* The records:
◆ ◆ ◆ ◆ ◆ ◆ ◆
Lemma del_loop_spec fuel ix e l1 l2 :
  repr ix (l1 ++ l2) -> e ∉ l1 -> (length l2 < fuel)%nat ->
  exists ix', del_loop fuel ix e (Z.of_nat (length l1)) = Some ix' /\ repr ix' (l1 ++ remove1 e l2).
Proof.
  revert l1 l2. induction fuel as [|fuel IH]; intros l1 l2 Hr Hn Hf; [lia|].
  pose proof Hr as (Hc & Hln & Hm & Hi). cbn [del_loop]. rewrite length_app in Hln.
  destruct (Z.ltb_spec (Z.of_nat (length l1)) (n ix)) as [Hlt|Hge].
  - destruct l2 as [|x l2]; [cbn in *; lia|].
    rewrite aget_nat, (cells_get _ _ _ Hc) by (rewrite length_app; cbn; lia).
    rewrite list_lookup_middle by done. cbn [fmap option_fmap option_map mbind option_bind remove1].
    destruct (decide (x = e)) as [->|Hne].
    + rewrite !bool_decide_eq_true_2 by done.
      assert (exists s', (if Z.of_nat (length l1) <? n ix - 1
          then shift_down (S (Z.to_nat (n ix))) (el ix) (Z.of_nat (length l1)) (n ix - 1) else Some (el ix))
          = Some ((Some <$> (l1 ++ l2)) ++ s') /\ length (el ix) = (length (l1 ++ l2) + length s')%nat)
        as (s' & -> & Hl).
      { rewrite (cells_decompose _ _ Hc). set (s := drop _ _).
        rewrite !fmap_app, fmap_cons, <- !app_assoc. cbn [app].
        destruct (Z.ltb_spec (Z.of_nat (length l1)) (n ix - 1)).
        - destruct (shift_down_spec (S (Z.to_nat (n ix))) (Some <$> l1) (Some e) (Some <$> l2) s) as (s' & E & Hs').
          { rewrite length_fmap. cbn in Hln. lia. }
          rewrite !length_fmap in E. cbn in Hln.
          replace (n ix - 1) with (Z.of_nat (length l1 + length l2)) by lia. rewrite E.
          exists s'. split; [by rewrite ?fmap_app, <- ?app_assoc|]. rewrite !length_app, !length_fmap; cbn. rewrite length_app, length_fmap. lia.
        - assert (l2 = []) as -> by (apply nil_length_inv; cbn in Hln; lia).
          exists (Some e :: s). split; [by rewrite ?fmap_app, <- ?app_assoc|]. rewrite !length_app, !length_fmap; cbn. lia. }
      cbn. eexists; split; [done|]. split_and!; cbn; [apply cells_app| | |done].
      * rewrite length_app. cbn in Hln. lia.
      * rewrite length_app, length_fmap. lia.
    + rewrite !bool_decide_eq_false_2 by congruence.
      replace (Z.of_nat (length l1) + 1) with (Z.of_nat (length (l1 ++ [x]))) by (rewrite length_app; cbn; lia).
      destruct (IH (l1 ++ [x]) l2) as (ix' & -> & Hr').
      * by rewrite <- app_assoc.
      * rewrite elem_of_app, list_elem_of_singleton. intros [?| ->]; congruence.
      * cbn in Hf; lia.
      * exists ix'. split; [done|]. by rewrite <- app_assoc in Hr'.
  - assert (l2 = []) as -> by (apply nil_length_inv; lia). by eexists.
Qed.

Lemma IndexDel_repr ix l e :
  repr ix l -> exists ix', Ns_IndexDel ix e = Some ix' /\ repr ix' (remove1 e l).
Proof.
  intros Hr. pose proof Hr as (_ & Hn & _). unfold Ns_IndexDel.
  apply (del_loop_spec _ _ _ [] l); [done|apply not_elem_of_nil|lia].
Qed.
End delete.

(** ** Finding *)

Section find_lemmas.
Context {A : Type}.
Implicit Types (l : list A) (a : list (option A)) (cmp : A -> Z).

Lemma mono_tail cmp x l : mono cmp (x :: l) -> mono cmp l.
Proof. intros Hm i j y z Hij Hy Hz. apply (Hm (S i) (S j)); [lia|done..]. Qed.

Lemma mono_head cmp x l y : mono cmp (x :: l) -> y ∈ l -> (cmp x <= 0 -> cmp y <= 0) /\ (cmp x < 0 -> cmp y < 0).
Proof. intros Hm (j & Hj)%list_elem_of_lookup. apply (Hm 0%nat (S j)); [lia|done..]. Qed.

(** The matching elements of a sorted list are adjacent. *)
Lemma mono_split cmp l : mono cmp l -> exists l1 l2 l3, l = l1 ++ l2 ++ l3 /\
  Forall (fun x => 0 < cmp x) l1 /\ Forall (fun x => cmp x = 0) l2 /\ Forall (fun x => cmp x < 0) l3.
Proof.
  induction l as [|x l IH]; intros Hm; [by exists [], [], []|].
  destruct (IH (mono_tail _ _ _ Hm)) as (l1 & l2 & l3 & -> & H1 & H2 & H3).
  destruct (Z.lt_total (cmp x) 0) as [Hx|[Hx|Hx]].
  - exists [], [], (x :: l1 ++ l2 ++ l3). split_and!; try constructor; try done.
    apply Forall_forall. intros y Hy. by apply (mono_head _ _ _ _ Hm Hy).
  - exists [], (x :: l2), l3. destruct l1 as [|y l1]; [by split_and!; try constructor|].
    apply Forall_cons in H1 as [Hy _].
    destruct (mono_head cmp x ((y :: l1) ++ l2 ++ l3) y Hm) as [Hle _]; [left|]. lia.
  - exists (x :: l1), l2, l3. split_and!; try done. by constructor.
Qed.

Lemma filter_split cmp l1 l2 l3 :
  Forall (fun x => 0 < cmp x) l1 -> Forall (fun x => cmp x = 0) l2 -> Forall (fun x => cmp x < 0) l3 ->
  filter (fun x => cmp x = 0) (l1 ++ l2 ++ l3) = l2.
Proof.
  intros H1 H2 H3. rewrite !filter_app.
  assert (forall l, Forall (fun x => cmp x <> 0) l -> filter (fun x => cmp x = 0) l = []) as Hnil.
  { induction 1; [done|]. by rewrite filter_cons_False. }
  rewrite (Hnil l1), (Hnil l3), app_nil_r.
  - cbn. induction H2; [done|]. rewrite filter_cons_True by done. by f_equal.
  - eapply Forall_impl; [apply H3|]. cbn; lia.
  - eapply Forall_impl; [apply H1|]. cbn; lia.
Qed.
End find_lemmas.

Section find_theorems.
Context `{Bsearch} {K A : Type} (CmpEls : A -> A -> Z) (CmpKeyWithEl : K -> A -> Z).
Context `{!KeyOrder CmpEls CmpKeyWithEl}.
Implicit Types (l : list A) (ix : Ns_Index A).

Lemma back_loop_spec ix key l1 l2 l3 (k fuel : nat) :
  cells (el ix) (l1 ++ l2 ++ l3) -> (k < length l2)%nat -> (k < fuel)%nat ->
  Forall (fun x => 0 < CmpKeyWithEl key x) l1 -> Forall (fun x => CmpKeyWithEl key x = 0) l2 ->
  back_loop CmpKeyWithEl fuel ix key (Z.of_nat (length l1 + k)) = Some (Z.of_nat (length l1)).
Proof.
  intros Hc Hk Hf H1 H2. revert k Hk Hf. induction fuel as [|fuel IH]; intros k Hk Hf; [lia|].
  cbn [back_loop]. destruct (Z.eqb_spec (Z.of_nat (length l1 + k)) 0); [f_equal; lia|].
  replace (Z.of_nat (length l1 + k) - 1) with (Z.of_nat (length l1 + k - 1)) by lia.
  rewrite (cells_cell _ _ _ Hc) by (rewrite !length_app; lia).
  destruct k as [|k].
  - destruct (lookup_lt_is_Some_2 l1 (length l1 + 0 - 1)) as [x Hx]; [lia|].
    rewrite lookup_app_l by lia. rewrite Hx. cbn.
    assert (0 < CmpKeyWithEl key x) by (eapply Forall_lookup_1 in H1; eauto).
    destruct (Z.eqb_spec (CmpKeyWithEl key x) 0); [lia|]. by rewrite Nat.add_0_r.
  - destruct (lookup_lt_is_Some_2 l2 k) as [x Hx]; [lia|].
    rewrite lookup_app_r, lookup_app_l by lia. replace (_ - _ - _)%nat with k by lia.
    rewrite Hx. cbn. assert (CmpKeyWithEl key x = 0) as -> by (eapply Forall_lookup_1 in H2; eauto).
    cbn. replace (length l1 + S k - 1)%nat with (length l1 + k)%nat by lia. apply IH; lia.
Qed.

Lemma forward_loop_spec ix key l1 l2 l3 (i fuel : nat) :
  cells (el ix) (l1 ++ l2 ++ l3) -> (i <= length l2)%nat -> (length l2 - i < fuel)%nat ->
  Forall (fun x => CmpKeyWithEl key x = 0) l2 -> Forall (fun x => CmpKeyWithEl key x < 0) l3 ->
  forward_loop CmpKeyWithEl fuel ix key (Z.of_nat (length l1)) (Z.of_nat (length l2 + length l3)) (Z.of_nat i) =
    Some (Z.of_nat (length l2)).
Proof.
  intros Hc Hi Hf H2 H3. revert i Hi Hf. induction fuel as [|fuel IH]; intros i Hi Hf; [lia|].
  cbn [forward_loop].
  destruct (Z.ltb_spec (Z.of_nat i) (Z.of_nat (length l2 + length l3))) as [Hlt|]; [|f_equal; lia].
  rewrite <- Nat2Z.inj_add, (cells_cell _ _ _ Hc) by (rewrite !length_app; lia).
  rewrite lookup_app_r by lia. replace (length l1 + i - length l1)%nat with i by lia.
  destruct (decide (i < length l2)%nat) as [Hil|Hil].
  - destruct (lookup_lt_is_Some_2 l2 i) as [x Hx]; [lia|]. rewrite lookup_app_l, Hx by lia. cbn.
    assert (CmpKeyWithEl key x = 0) as -> by (eapply Forall_lookup_1 in H2; eauto).
    cbn. replace (Z.of_nat i + 1) with (Z.of_nat (S i)) by lia. apply IH; lia.
  - destruct (lookup_lt_is_Some_2 l3 (i - length l2)) as [x Hx]; [lia|].
    rewrite lookup_app_r, Hx by lia. cbn.
    assert (CmpKeyWithEl key x < 0) by (eapply Forall_lookup_1 in H3; eauto).
    destruct (Z.eqb_spec (CmpKeyWithEl key x) 0); [lia|]. f_equal. lia.
Qed.
(** The elements are released with [ns_free], NULL included, then the list. *)
Fixpoint ns_free_cells (l : list (option V)) (log : list V) : outcome (list V) :=
  match l with
  | [] => Ret log
  | None :: _ => Fault
  | Some v :: l => ns_free_cells l (log ++ [v])
  end.

Definition Ns_DListFreeElements (d : Ns_DList) : outcome Ns_DList :=
  l ← checked (aslice (data d) 0 (size d));
  log ← ns_free_cells l (freed d);
  Ns_DListFree (mkDList (heap d) (static_data d) (size d) (avail d) (freeProc d) log).

End dlist.

Arguments Ns_DList : clear implicits.
Arguments Ns_DListAddUnique : simpl never.
Arguments Ns_DListDelete : simpl never.
Arguments Ns_DListAppend : simpl never.
Arguments Ns_DListSetLength : simpl never.
Arguments Ns_DListSetCapacity : simpl never.

(** ** Invariant and abstraction *)

Section spec.
Context {V : Type} `{EqDecision V} (NULL : V).
Implicit Types (d : Ns_DList V) (l : list V).

(** The list believes to have [size + avail] slots; they must exist. *)
Definition wf d : Prop :=
  length (static_data d) = 30%nat /\ 0 <= size d /\ 0 <= avail d /\
  size d + avail d <= Z.of_nat (length (data d)) /\ size d + avail d < 2 ^ 60.

Definition repr d l : Prop :=
  wf d /\ size d = Z.of_nat (length l) /\ exists s, data d = (Some <$> l) ++ s.

(** What the operations that move the storage leave alone. *)
Definition same_owner d d' : Prop := freeProc d' = freeProc d /\ freed d' = freed d.

Lemma data_set_data d a : data (set_data d a) = a.
Proof. unfold set_data, data. by destruct (heap d). Qed.
(** A byte below 0x20 is found. *)
Lemma lt20_byte l : is_bytes l -> length l = 8%nat -> JsonHasByteLt0x20 (le64 l) = 0 -> Forall (fun c => 32 <= c) l.
Proof.
  intros Hl H8 Hz. apply Forall_lookup. intros i c Hc. pose proof (lookup_lt_Some _ _ _ Hc) as Hi.
  assert (En : nth i l 0 = c) by (by rewrite nth_lookup, Hc). destruct (Z.le_gt_cases 32 c) as [|Hlt]; [done|exfalso].
  assert (Hb : is_byte c) by (rewrite <- En; by apply nth_byte_at).
  assert (Hbit : Z.testbit (JsonHasByteLt0x20 (le64 l)) (8 * Z.of_nat i + 7) = true).
  { unfold JsonHasByteLt0x20. rewrite Z.land_spec, Z.ldiff_spec, wrap64_bit, !bit7 by lia.
    assert (E32 : byte_of 0x2020202020202020 i = 32 /\ byte_of high_bits i = 128)
      by (do 8 (destruct i as [|i]; [by vm_compute|]); lia). destruct E32 as [E32 E128].
    destruct (sub_byte (le64 l) 0x2020202020202020 i) as (b & Hbo & ->). rewrite E32, E128, le64_byte, En by done.
    replace ((c - 32 - b) mod 256) with (c - 32 - b + 256) by (apply Z.mod_unique with (-1); unfold is_byte in Hb; lia).
    unfold is_byte in Hb. rewrite !(proj2 (Z.leb_le _ _)), (proj2 (Z.leb_gt _ _)) by lia. done. }
  rewrite Hz in Hbit. by rewrite Z.bits_0 in Hbit.
Qed.

(** White space, or such a byte with its last bit changed. *)
Definition near_ws (c : Z) : bool := is_ws c || is_ws (Z.lxor c 1).

Lemma AllWs_near l : is_bytes l -> length l = 8%nat -> JsonWordAllWs (le64 l) = true -> Forall (fun c => near_ws c = true) l.
Proof.
  intros Hl H8 Hw. unfold JsonWordAllWs in Hw. apply Z.eqb_eq in Hw. apply Forall_lookup. intros i c Hc. pose proof (lookup_lt_Some _ _ _ Hc) as Hi.
  assert (En : nth i l 0 = c) by (by rewrite nth_lookup, Hc).
  apply (f_equal (fun z => Z.testbit z (8 * Z.of_nat i + 7))) in Hw. rewrite (bit7 high_bits) in Hw.
  assert (Hk : byte_of high_bits i = 128 /\ byte_of byte_ones i = 1 /\ byte_of 0x2020202020202020 i = 32 /\ byte_of 0x0909090909090909 i = 9 /\
    byte_of 0x0A0A0A0A0A0A0A0A i = 10 /\ byte_of 0x0D0D0D0D0D0D0D0D i = 13)
    by (do 8 (destruct i as [|i]; [by vm_compute|]); lia). destruct Hk as (E128 & E1 & E32 & E9 & E10 & E13).
  rewrite E128 in Hw. change (128 <=? 128) with true in Hw. rewrite !Z.lor_spec in Hw. rewrite !orb_true_iff in Hw.
  destruct Hw as [[[Hm|Hm]|Hm]|Hm];
    [destruct (eq_mask_byte l _ 32 i Hl Hi ltac:(lia) E32 E1 Hm) as [E|E]|destruct (eq_mask_byte l _ 9 i Hl Hi ltac:(lia) E9 E1 Hm) as [E|E]
    |destruct (eq_mask_byte l _ 10 i Hl Hi ltac:(lia) E10 E1 Hm) as [E|E]|destruct (eq_mask_byte l _ 13 i Hl Hi ltac:(lia) E13 E1 Hm) as [E|E]];
    rewrite En in E; rewrite E; reflexivity.
Qed.

(** What follows the white space at the front is none that differs in the last bit. *)
Definition stops (p : list Z) : Prop := match skip_ws p with c :: _ => near_ws c = false | [] => True end.

Lemma skip_near n : forall p, (n <= length p)%nat -> Forall (fun c => near_ws c = true) (take n p) -> stops p -> skip_ws (drop n p) = skip_ws p.
Proof.
  induction n as [|n IH]; intros p Hn Hf Hs; [by rewrite drop_0|]. destruct p as [|c p]; [cbn in Hn; lia|]. cbn [take drop skip_ws] in *.
  inversion Hf as [|? ? Hc Hf']; subst. unfold stops in Hs. cbn [skip_ws] in Hs. destruct (is_ws c); [|congruence]. apply IH; [cbn in Hn; lia|done|exact Hs].
Qed.

Lemma stops_drop n p : skip_ws (drop n p) = skip_ws p -> stops p -> stops (drop n p).
Proof. unfold stops. by intros ->. Qed.

Lemma bytes_drop n p : is_bytes p -> is_bytes (drop n p).
Proof. apply Forall_drop. Qed.

(** One word of white space. *)
Lemma skip_ws_word n p : is_bytes p -> Z.of_nat n + 8 <= Z.of_nat (length p) -> stops p -> skip_ws (drop n p) = skip_ws p ->
  JsonWordAllWs (le64 (take 8 (drop n p))) = true -> skip_ws (drop (n + 8) p) = skip_ws p.
Proof.
  intros Hb Hl Hs En Hw. rewrite <- drop_drop, <- En. apply skip_near; [lens| |by apply stops_drop].
  apply AllWs_near; [apply Forall_take, Forall_drop, Hb|lens|done].
Qed.

Lemma ws_blocks32_ok fuel : forall p, is_bytes p -> stops p ->
  exists n, ws_blocks32 fuel p = drop n p /\ skip_ws (drop n p) = skip_ws p.
Proof.
  induction fuel as [|fuel IH]; intros p Hb Hs; cbn [ws_blocks32]; [by exists 0%nat; rewrite drop_0|].
  destruct (Z.leb_spec 32 (Z.of_nat (length p))) as [Hl|]; [|by exists 0%nat; rewrite drop_0].
  destruct (JsonWordAllWs (le64 (take 8 p))) eqn:E0; [|by exists 0%nat; rewrite drop_0]. cbn [negb].
  assert (H8 : skip_ws (drop 8 p) = skip_ws p) by (apply (skip_ws_word 0); [done|lia|done|by rewrite drop_0|by rewrite drop_0]).
  destruct (JsonWordAllWs (le64 (take 8 (drop 8 p)))) eqn:E1; [|by exists 8%nat]. cbn [negb].
  pose proof (skip_ws_word 8 p Hb ltac:(lia) Hs H8 E1) as H16. cbn [Nat.add] in H16.
  destruct (JsonWordAllWs (le64 (take 8 (drop 16 p)))) eqn:E2; [|by exists 16%nat]. cbn [negb].
  pose proof (skip_ws_word 16 p Hb ltac:(lia) Hs H16 E2) as H24. cbn [Nat.add] in H24.
  destruct (JsonWordAllWs (le64 (take 8 (drop 24 p)))) eqn:E3; [|by exists 24%nat]. cbn [negb].
  pose proof (skip_ws_word 24 p Hb ltac:(lia) Hs H24 E3) as H32. cbn [Nat.add] in H32.
  destruct (IH (drop 32 p)) as (n & -> & En); [by apply bytes_drop|by apply stops_drop|].
  exists (32 + n)%nat. rewrite <- drop_drop. split; [done|]. by rewrite En.
Qed.

Lemma ws_blocks8_ok fuel : forall p, is_bytes p -> stops p -> skip_ws (ws_blocks8 fuel p) = skip_ws p.
Proof.
  induction fuel as [|fuel IH]; intros p Hb Hs; cbn [ws_blocks8]; [done|].
  destruct (Z.leb_spec 8 (Z.of_nat (length p))) as [Hl|]; [|done]. destruct (JsonWordAllWs _) eqn:E0; [|done]. cbn [negb].
  assert (H8 : skip_ws (drop 8 p) = skip_ws p) by (apply (skip_ws_word 0); [done|lia|done|by rewrite drop_0|by rewrite drop_0]).
  rewrite IH; [done|by apply bytes_drop|by apply stops_drop].
Qed.

Lemma JsonSkipWsPtr_exact p : is_bytes p -> stops p -> JsonSkipWsPtr p = skip_ws p.
Proof.
  intros Hb Hs. unfold JsonSkipWsPtr. destruct (ws_blocks32_ok (length p) p Hb Hs) as (n & -> & En).
  rewrite ws_blocks8_ok; [done|by apply bytes_drop|by apply stops_drop].
Qed.

(** ** Control characters *)

Lemma first_ctl_app a b : Forall (fun c => 32 <= c) a -> first_ctl (a ++ b) = first_ctl b.
Proof. induction 1 as [|c a Hc _ IH]; [done|]. cbn. by rewrite (proj2 (Z.ltb_ge _ _)). Qed.

Lemma no_ctl_word n p : is_bytes p -> Z.of_nat n + 8 <= Z.of_nat (length p) -> JsonHasByteLt0x20 (le64 (take 8 (drop n p))) = 0 ->
  first_ctl (drop n p) = first_ctl (drop (n + 8) p).
Proof.
  intros Hb Hl Hz. rewrite <- (take_drop 8 (drop n p)) at 1. rewrite first_ctl_app, drop_drop; [done|].
  apply lt20_byte; [apply Forall_take, Forall_drop, Hb|lens|done].
Qed.

Lemma lor_zero a b : Z.lor a b = 0 -> a = 0 /\ b = 0.
Proof. apply Z.lor_eq_0_iff. Qed.

Lemma ctl_blocks32_ok fuel : forall p, is_bytes p -> exists n, (ctl_blocks32 fuel p).2 = drop n p /\ first_ctl (drop n p) = first_ctl p.
Proof.
  induction fuel as [|fuel IH]; intros p Hb; cbn [ctl_blocks32]; [by exists 0%nat; rewrite drop_0|].
  destruct (Z.leb_spec 32 (Z.of_nat (length p))) as [Hl|]; [|by exists 0%nat; rewrite drop_0]. cbv zeta.
  destruct (Z.eqb_spec (Z.lor (Z.lor (Z.lor (JsonHasByteLt0x20 (le64 (take 8 p))) (JsonHasByteLt0x20 (le64 (take 8 (drop 8 p)))))
    (JsonHasByteLt0x20 (le64 (take 8 (drop 16 p))))) (JsonHasByteLt0x20 (le64 (take 8 (drop 24 p))))) 0) as [E|]; [|by exists 0%nat; rewrite drop_0].
  cbn [negb]. apply lor_zero in E as [[[E0 E1]%lor_zero E2]%lor_zero E3].
  pose proof (no_ctl_word 0 p Hb ltac:(lia) ltac:(by rewrite drop_0)) as H0. pose proof (no_ctl_word 8 p Hb ltac:(lia) E1) as H1.
  pose proof (no_ctl_word 16 p Hb ltac:(lia) E2) as H2. pose proof (no_ctl_word 24 p Hb ltac:(lia) E3) as H3. rewrite drop_0 in H0. cbn [Nat.add] in *.
  destruct (IH (drop 32 p)) as (n & En & Ef); [by apply bytes_drop|]. exists (32 + n)%nat. rewrite <- drop_drop. split; [done|]. congruence.
Qed.

Lemma ctl_blocks8_ok fuel : forall p, is_bytes p -> first_ctl (ctl_blocks8 fuel p).2 = first_ctl p.
Proof.
  induction fuel as [|fuel IH]; intros p Hb; cbn [ctl_blocks8]; [done|].
  destruct (Z.leb_spec 8 (Z.of_nat (length p))) as [Hl|]; [|done]. destruct (Z.eqb_spec (JsonHasByteLt0x20 (le64 (take 8 p))) 0) as [E|]; [|done]. cbn [negb].
  pose proof (no_ctl_word 0 p Hb ltac:(lia) ltac:(by rewrite drop_0)) as H0. rewrite drop_0 in H0. cbn [Nat.add] in H0.
  rewrite IH by (by apply bytes_drop). done.
Qed.

Lemma JsonFindCtl_exact p : is_bytes p -> JsonFindCtlLt0x20 p = first_ctl p.
Proof.
  intros Hb. unfold JsonFindCtlLt0x20. destruct (ctl_blocks32_ok (length p) p Hb) as (n & En & Ef).
  destruct (ctl_blocks32 (length p) p) as [[] cur]; [done|]. cbn [snd] in En. subst cur.
  pose proof (ctl_blocks8_ok (length p) (drop n p) ltac:(by apply bytes_drop)) as H8. destruct (ctl_blocks8 (length p) (drop n p)) as [[] cur]; [done|].
  cbn [snd] in H8. congruence.
Qed.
◆ ◆ ◆ ◆ ◆ ◆ ◆
* Your assignment: Each line that contains the string "avail" counts once; report how many such lines the entries have, giving only the number.

* Answer space: 4